A City Like a Body
Top: David Johnson, “White Mountains from Conway, NH,” 1851 (MFA Boston); Bottom: Housing development outside Los Angeles, 1996 (from “Treatises: Taking Measures across the American Landscape by James Corner,” photo by Alex Maclean)
Ten thousand is the number of steps we’re told to walk each day if we want to stay active and healthy. For many, this means wearing a Fitbit and checking it regularly. But for city planners attempting to design a healthier city, the implication is far more than personal: it means finding ways to make walkability an essential feature of our cities.

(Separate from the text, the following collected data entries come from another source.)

(** * censorjs: the interception engine of [src/censor.js]

    A shallow embedding of [src/censor.js] (CensorContext, CensorObject,
    CensorClass's constructor and [censor]) over a small model of the
    JavaScript object store, followed by the properties of the
    specification that were checked against it.

    The library rewrites members of live objects in place, so the model
    is an explicit store of objects: every object has a prototype link,
    string-keyed properties that are data or accessor properties with
    their attributes, an extensibility flag and, for functions, the
    closure that runs when it is called.  Library code is written in
    a state-and-exception monad over that store; each JavaScript method
    is one definition that follows the source statement by statement. *)

From Stdlib Require Import ZArith Lia.
From stdpp Require Import base option list strings gmap.

Open Scope string_scope.
Open Scope list_scope.

(** ** Values *)

(** Locations in the store. *)
Abbreviation loc := nat.

Inductive value :=
| VUndefined
| VNull
| VBool (b : bool)
| VNum (z : Z)          (* integral numbers only *)
| VBigInt (z : Z)
| VStr (s : string)
| VSymbol (n : nat)
| VRef (l : loc).       (* objects, arrays, functions, promises *)

#[global] Instance value_eq_dec : EqDecision value.
Proof. solve_decision. Defined.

Yet, according to Sara Carr, a recent Mellon Fellow in Urban Landscape Studies, who delivered the second Mellon Midday Dialogue of the semester, this trend toward walkability is only the most recent episode in a much longer (and occasionally fraught) relationship between public health and urban landscape.
Despite public health researchers’ nascent interest in studying wellness in relation to the built environment—between 2003 and 2013, more than six hundred related articles have been published, compared to fewer than forty in the preceding decade—city planners have been borrowing insights from physicians for a much longer period of time.

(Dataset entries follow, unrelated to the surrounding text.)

(** * AegisAI ACP providers: validation, evidence and heuristic synthesis

    A shallow embedding of the two provider scripts of the repository
    (the Base-only provider that consults the resources server, and the
    earlier five-job provider) together with the part of the JavaScript
    runtime they rely on.

    Conventions of the embedding.
    - A JavaScript number is an exact rational extended with [NaN] and the
      two infinities; the 53-bit rounding of binary64 and the signed zero
      are not modelled.  Every finite result is kept in lowest terms.
    - A JavaScript string is a [string] of bytes; white space, letter case
      and digits are those of the ASCII range.
    - A JavaScript object is a finite map from property names to values.
    - Code that may raise a [TypeError] lives in the [completion] monad.
    - The outside world (clock, environment variables, HTTP replies of the
      resources server) is an explicit [World] argument. *)

From Stdlib Require Import QArith Qround Qabs ZArith String Ascii List Lqa Lia Bool.
From stdpp Require Import gmap strings list fin_maps pretty.

Close Scope Q_scope.
#[local] Open Scope string_scope.
#[local] Set Warnings "-register-all".

(* ===================================================================== *)
(** ** The JavaScript runtime used by the providers *)
(* ===================================================================== *)

Module JS.

(** *** Numbers *)

Inductive number :=
| NaN
| PInf
| NInf
| Fin (q : Q).

Definition fin (q : Q) : number := Fin (Qred q).
Definition of_Z (z : Z) : number := Fin (inject_Z z).

Definition isFinite (n : number) : bool :=
  match n with Fin _ => true | _ => false end.

Definition Qltb (a b : Q) : bool :=
  match Qcompare a b with Lt => true | _ => false end.

(** [a < b] on numbers; any comparison with [NaN] is false. *)
Definition num_ltb (a b : number) : bool :=
  match a, b with
  | NaN, _ | _, NaN => false
  | PInf, _ => false
  | _, NInf => false
  | NInf, _ => true
  | _, PInf => true
  | Fin x, Fin y => Qltb x y
  end.

Definition num_eqb (a b : number) : bool :=
  match a, b with
  | PInf, PInf | NInf, NInf => true
  | Fin x, Fin y => Qeq_bool x y
  | _, _ => false
  end.

Definition num_gtb (a b : number) : bool := num_ltb b a.
Definition num_leb (a b : number) : bool := num_ltb a b || num_eqb a b.
Definition num_geb (a b : number) : bool := num_leb b a.

Definition num_neg (a : number) : number :=
  match a with
  | NaN => NaN | PInf => NInf | NInf => PInf
  | Fin q => fin (- q)
  end.

Definition num_add (a b : number) : number :=
  match a, b with
  | NaN, _ | _, NaN => NaN
  | PInf, NInf | NInf, PInf => NaN
  | PInf, _ | _, PInf => PInf
  | NInf, _ | _, NInf => NInf
  | Fin x, Fin y => fin (x + y)
  end.

Definition num_sub (a b : number) : number := num_add a (num_neg b).

(** Sign of a number that is not [NaN]: [Lt] negative, [Eq] zero. *)
Definition num_sign (a : number) : comparison :=
  match a with
  | NaN => Eq | PInf => Gt | NInf => Lt
  | Fin q => Qcompare q 0
  end.

Definition signed_inf (s1 s2 : comparison) : number :=
  match s1, s2 with
  | Eq, _ | _, Eq => NaN
  | Gt, Gt | Lt, Lt => PInf
  | _, _ => NInf
  end.

Definition num_mul (a b : number) : number :=
  match a, b with
  | NaN, _ | _, NaN => NaN
  | Fin x, Fin y => fin (x * y)
  | _, _ => signed_inf (num_sign a) (num_sign b)
  end.

Definition num_div (a b : number) : number :=
  match a, b with
  | NaN, _ | _, NaN => NaN
  | Fin x, Fin y =>
      if Qeq_bool y 0 then signed_inf (Qcompare x 0) Gt
      else fin (x / y)
  | Fin _, _ => of_Z 0
  | _, Fin y =>
      signed_inf (num_sign a) (if Qeq_bool y 0 then Gt else Qcompare y 0)
  | _, _ => NaN
  end.

(** [Math.round]: the nearest integer, halves towards plus infinity. *)
Definition Math_round (a : number) : number :=
  match a with
  | Fin q => of_Z (Qfloor (q + (1 # 2)))
  | _ => a
  end.

(** [Math.trunc]: the integer part, towards zero. *)
Definition Math_trunc (a : number) : number :=
  match a with
  | Fin q => of_Z (Z.quot (Qnum q) (Zpos (Qden q)))
  | _ => a
  end.

Definition Math_max (a b : number) : number :=
  match a, b with
  | NaN, _ | _, NaN => NaN
  | _, _ => if num_ltb a b then b else a
  end.

Definition Math_min (a b : number) : number :=
  match a, b with
  | NaN, _ | _, NaN => NaN
  | _, _ => if num_ltb b a then b else a
  end.

(** *** Strings *)

Definition chars (s : string) : list ascii := list_ascii_of_string s.
Definition text (l : list ascii) : string := string_of_list_ascii l.

Definition code (c : ascii) : N := N_of_ascii c.

Definition is_white (c : ascii) : bool :=
  let n := code c in ((9 <=? n) && (n <=? 13))%N || (n =? 32)%N.

Definition is_digit (c : ascii) : bool :=
  let n := code c in ((48 <=? n) && (n <=? 57))%N.

Definition lower_char (c : ascii) : ascii :=
  let n := code c in
  if ((65 <=? n) && (n <=? 90))%N then ascii_of_N (n + 32) else c.

Definition upper_char (c : ascii) : ascii :=
  let n := code c in
  if ((97 <=? n) && (n <=? 122))%N then ascii_of_N (n - 32) else c.

Definition toLowerCase (s : string) : string := text (map lower_char (chars s)).
Definition toUpperCase (s : string) : string := text (map upper_char (chars s)).

Fixpoint drop_white (l : list ascii) : list ascii :=
  match l with
  | c :: l' => if is_white c then drop_white l' else l
  | [] => []
  end.

Definition trim_chars (l : list ascii) : list ascii :=
  rev (drop_white (rev (drop_white l))).

Definition trim (s : string) : string := text (trim_chars (chars s)).

(** [s.replace(/,/g, "")]. *)
Definition is_comma (c : ascii) : bool := (code c =? 44)%N.
Definition remove_commas (s : string) : string :=
  text (List.filter (fun c => negb (is_comma c)) (chars s)).

(** [parts.join(sep)] on an array of strings. *)
Fixpoint join (sep : string) (parts : list string) : string :=
  match parts with
  | [] => ""
  | [p] => p
  | p :: rest => p ++ sep ++ join sep rest
  end.

(** [allowed.includes(v)] for an array of strings and a string [v]. *)
Definition includes (allowed : list string) (v : string) : bool :=
  existsb (String.eqb v) allowed.

(** *** Numeric strings

    [Number(s)] follows the StringNumericLiteral grammar: optional white
    space around an optionally signed decimal literal (digits, fraction,
    exponent), [Infinity], or an unsigned literal with a radix prefix;
    the empty string is [0] and anything else is [NaN]. *)

Fixpoint span_digits (l : list ascii) : list ascii * list ascii :=
  match l with
  | c :: l' =>
      if is_digit c then let '(ds, rest) := span_digits l' in (c :: ds, rest)
      else ([], l)
  | [] => ([], [])
  end.

Definition digit_val (c : ascii) : Z := Z.of_N (code c) - 48.

Definition digits_to_Z (ds : list ascii) : Z :=
  fold_left (fun acc c => 10 * acc + digit_val c)%Z ds 0%Z.

Definition pow10 (e : Z) : Q :=
  if (0 <=? e)%Z then inject_Z (10 ^ e) else (1 / inject_Z (10 ^ (- e)))%Q.

Definition parse_exponent (l : list ascii) : option Z :=
  match l with
  | [] => Some 0%Z
  | c :: l' =>
      if (code c =? 101)%N || (code c =? 69)%N then
        let '(neg, l'') :=
          match l' with
          | "+"%char :: r => (false, r)
          | "-"%char :: r => (true, r)
          | _ => (false, l')
          end in
        match span_digits l'' with
        | (d :: ds, []) =>
            let e := digits_to_Z (d :: ds) in
            Some (if neg : bool then (- e)%Z else e)
        | _ => None
        end
      else None
  end.

Definition parse_unsigned_decimal (l : list ascii) : option number :=
  if String.eqb (text l) "Infinity" then Some PInf
  else
    let '(ip, r1) := span_digits l in
    let '(fp, r2) :=
      match r1 with
      | "."%char :: r => span_digits r
      | _ => ([], r1)
      end in
    match (ip ++ fp)%list, parse_exponent r2 with
    | _ :: _, Some e =>
        Some (fin (inject_Z (digits_to_Z (ip ++ fp)%list)
                   * pow10 (e - Z.of_nat (length fp))))
    | _, _ => None
    end.

Definition radix_digit (radix : Z) (c : ascii) : option Z :=
  let n := Z.of_N (code c) in
  let d :=
    if ((48 <=? n) && (n <=? 57))%Z then (n - 48)%Z
    else if ((97 <=? n) && (n <=? 102))%Z then (n - 87)%Z
    else if ((65 <=? n) && (n <=? 70))%Z then (n - 55)%Z
    else radix in
  if (d <? radix)%Z then Some d else None.

Fixpoint parse_radix_go (radix acc : Z) (l : list ascii) : option Z :=
  match l with
  | [] => Some acc
  | c :: l' =>
      match radix_digit radix c with
      | Some d => parse_radix_go radix (radix * acc + d)%Z l'
      | None => None
      end
  end.

Definition parse_radix (radix : Z) (l : list ascii) : option number :=
  match l with
  | [] => None
  | _ => of_Z <$> parse_radix_go radix 0%Z l
  end.

Definition radix_of_prefix (c : ascii) : option Z :=
  let n := code c in
  if (n =? 120)%N || (n =? 88)%N then Some 16%Z
  else if (n =? 111)%N || (n =? 79)%N then Some 8%Z
  else if (n =? 98)%N || (n =? 66)%N then Some 2%Z
  else None.

Definition parse_numeric (l : list ascii) : option number :=
  match l with
  | [] => Some (of_Z 0)
  | "+"%char :: r => parse_unsigned_decimal r
  | "-"%char :: r => num_neg <$> parse_unsigned_decimal r
  | "0"%char :: p :: r =>
      match radix_of_prefix p with
      | Some radix => parse_radix radix r
      | None => parse_unsigned_decimal l
      end
  | _ => parse_unsigned_decimal l
  end.

Definition Number_of_string (s : string) : number :=
  default NaN (parse_numeric (trim_chars (chars s))).

(** *** Printing numbers

    [String(n)] is exact for integers and for terminating decimals; a
    fraction that does not terminate is cut after twenty digits. *)

Fixpoint fraction_digits (fuel : nat) (r d : Z) : string :=
  match fuel with
  | O => ""
  | S fuel' =>
      if (r =? 0)%Z then ""
      else pretty (10 * r / d)%Z ++ fraction_digits fuel' ((10 * r) mod d)%Z d
  end.

Definition Number_toString (n : number) : string :=
  match n with
  | NaN => "NaN"
  | PInf => "Infinity"
  | NInf => "-Infinity"
  | Fin q =>
      let z := Z.abs (Qnum q) in
      let d := Zpos (Qden q) in
      let r := (z mod d)%Z in
      (if (Qnum q <? 0)%Z then "-" else "")
      ++ pretty (z / d)%Z
      ++ (if (r =? 0)%Z then "" else "." ++ fraction_digits 20 r d)
  end.

Fixpoint zeros (n : nat) : string :=
  match n with O => "" | S n' => "0" ++ zeros n' end.

(** [x.toFixed(fd)]: the decimal with [fd] fraction digits closest to [x],
    the larger one on a tie. *)
Definition toFixed (fd : nat) (x : number) : string :=
  match x with
  | Fin q =>
      if Qle_bool (inject_Z (10 ^ 21)) (Qabs q) then Number_toString x
      else
        let scale := (10 ^ Z.of_nat fd)%Z in
        let n := Qfloor (Qabs q * inject_Z scale + (1 # 2)) in
        let fp := pretty (n mod scale)%Z in
        (if Qltb q 0 then "-" else "")
        ++ pretty (n / scale)%Z
        ++ match fd with
           | O => ""
           | _ => "." ++ zeros (fd - String.length fp) ++ fp
           end
  | _ => Number_toString x
  end.

(** *** Values *)

Inductive value :=
| VUndef
| VNull
| VBool (b : bool)
| VNum (n : number)
| VStr (s : string)
| VArr (items : list value)
| VObj (props : gmap string value).

Abbreviation obj := (gmap string value).

Definition num (z : Z) : value := VNum (of_Z z).

(** Property read on an object: an absent property is [undefined]. *)
Definition getp (o : obj) (k : string) : value := default VUndef (o !! k).

(** An object literal. *)
Definition object (fields : list (string * value)) : value :=
  VObj (list_to_map fields).

(** Property read on the value of an object literal or of a reply. *)
Definition prop (k : string) (v : value) : value :=
  match v with
  | VObj o => getp o k
  | _ => VUndef
  end.

Definition typeof (v : value) : string :=
  match v with
  | VUndef => "undefined"
  | VNull | VArr _ | VObj _ => "object"
  | VBool _ => "boolean"
  | VNum _ => "number"
  | VStr _ => "string"
  end.

Definition truthy (v : value) : bool :=
  match v with
  | VUndef | VNull => false
  | VBool b => b
  | VNum NaN => false
  | VNum (Fin q) => negb (Qeq_bool q 0)
  | VNum _ => true
  | VStr s => negb (String.eqb s "")
  | VArr _ | VObj _ => true
  end.

(** [v == null]. *)
Definition nullish (v : value) : bool :=
  match v with VUndef | VNull => true | _ => false end.

(** [a || b] and [a ?? b]. *)
Definition or_else (a b : value) : value := if truthy a then a else b.
Definition coalesce (a b : value) : value := if nullish a then b else a.

(** [String(v)]. *)
Fixpoint ToString (v : value) : string :=
  match v with
  | VUndef => "undefined"
  | VNull => "null"
  | VBool true => "true"
  | VBool false => "false"
  | VNum n => Number_toString n
  | VStr s => s
  | VArr items =>
      join "," (map (fun x => if nullish x then "" else ToString x) items)
  | VObj _ => "[object Object]"
  end.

Carr explained that planners have often imagined cities in anthropomorphic terms. Just as physicians diagnose, and surgeons operate on, the human body, so too have planners prescribed different fixes for the world of brick and mortar.
In a way, Carr is uniquely positioned to tell this history. She currently holds a one-of-a-kind joint appointment between the school of architecture and the office of public health studies at the University of Hawaii. This position has allowed Carr to bring together students from both schools who, despite the intertwined history of their disciplines, are rarely encouraged to interact in the classroom.

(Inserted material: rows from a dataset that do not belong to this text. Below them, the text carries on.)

(** How an iteration goes on from its convergence test, which saw [xm] in
    x_min, [f_min], the candidate [xn] in x_now and its value [f_now], with
    [H] the Hessian estimate of the iteration: the value of the loop body,
    the array x_now holds afterwards, and the events after the test. *)
Inductive goes_on (obj : ndarray -> Q) (cfg : config) (it : nat)
    (xm : ndarray) (f_min : Q) (xn : ndarray) (f_now : Q) (H : matrix)
    : res (control * Q * matrix) -> ndarray -> list event -> Prop :=
| test_raises :
    xn = [] -> ~ (Qabs (f_now - f_min) < tol_fun cfg)%Q ->
    goes_on obj cfg it xm f_min xn f_now H (Raise ValueError) xn []
| test_passes :
    criterion cfg it xm f_min xn f_now ->
    goes_on obj cfg it xm f_min xn f_now H
      (Ok (Break, f_now, H)) xn [EvCommit xn f_now]
| no_probe :
    ~ criterion cfg it xm f_min xn f_now -> (f_now < f_min)%Q ->
    goes_on obj cfg it xm f_min xn f_now H
      (Ok (Continue, f_now, H)) xn [EvCommit xn f_now]
| probe_taken :
    ~ criterion cfg it xm f_min xn f_now -> (f_min <= f_now)%Q ->
    (obj (midpoint xm xn) < f_now)%Q ->
    goes_on obj cfg it xm f_min xn f_now H
      (Ok (Continue, obj (midpoint xm xn), H)) (midpoint xm xn)
      [EvCall (midpoint xm xn); EvCommit (midpoint xm xn) (obj (midpoint xm xn))]
| probe_dropped :
    ~ criterion cfg it xm f_min xn f_now -> (f_min <= f_now)%Q ->
    (f_now <= obj (midpoint xm xn))%Q ->
    goes_on obj cfg it xm f_min xn f_now H
      (Ok (Continue, f_now, H)) xn
      [EvCall (midpoint xm xn); EvCommit xn f_now].

(* the convergence tests in a trace and whether they passed *)
Definition check_fails (cfg : config) (e : event) : Prop :=
  match e with
  | EvCheck it xm f_min xn f_now => ~ criterion cfg it xm f_min xn f_now
  | _ => True
  end.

Carr began her presentation with a discussion of the nineteenth century, when physicians still thought of miasma—literally, “bad air”—as the cause of diseases ranging from cholera to obesity. To contain this ethereal threat, planners paved over exposed bodies of waters and moved sewage systems underground. (Both were believed to emanate miasma.)
The eventual replacement of miasma theory with germ theory did not prevent planners from identifying new ills within the design of the city. This time around, however, it was the urban density associated with tenement buildings and slums that they took issue with. As an antidote, they prescribed large, open spaces, giving rise to landmarks of urban design like Central Park, whose chief architect, Fredrick Law Olmsted Jr., had also served on the Sanitary Commission.
In recent decades, as the focus of public health debates has shifted from infectious to chronic diseases, planners have reversed many of these earlier views. Urban waters that were previously paved over have been reexposed to inject a dose of nature into the concrete jungle. Instead of decrying density, planners now herald close-knit urban centers as a requisite for walkability, which helps to counter ailments, like diabetes and cardiovascular diseases, that are often associated with America’s overreliance on cars.
But despite the evident benefits of walkable cities, Carr is weary of making sweeping claims about their superiority. As the principal investigator of a walkability study group in Hawaii, she sees much of the current rhetoric surrounding walkability as built upon a monolithic model that overlooks the preferences of diverse local demographics, for whom walking can sometimes be either unfeasible or outright dangerous. Context, for Carr—as it is for walking—remains paramount.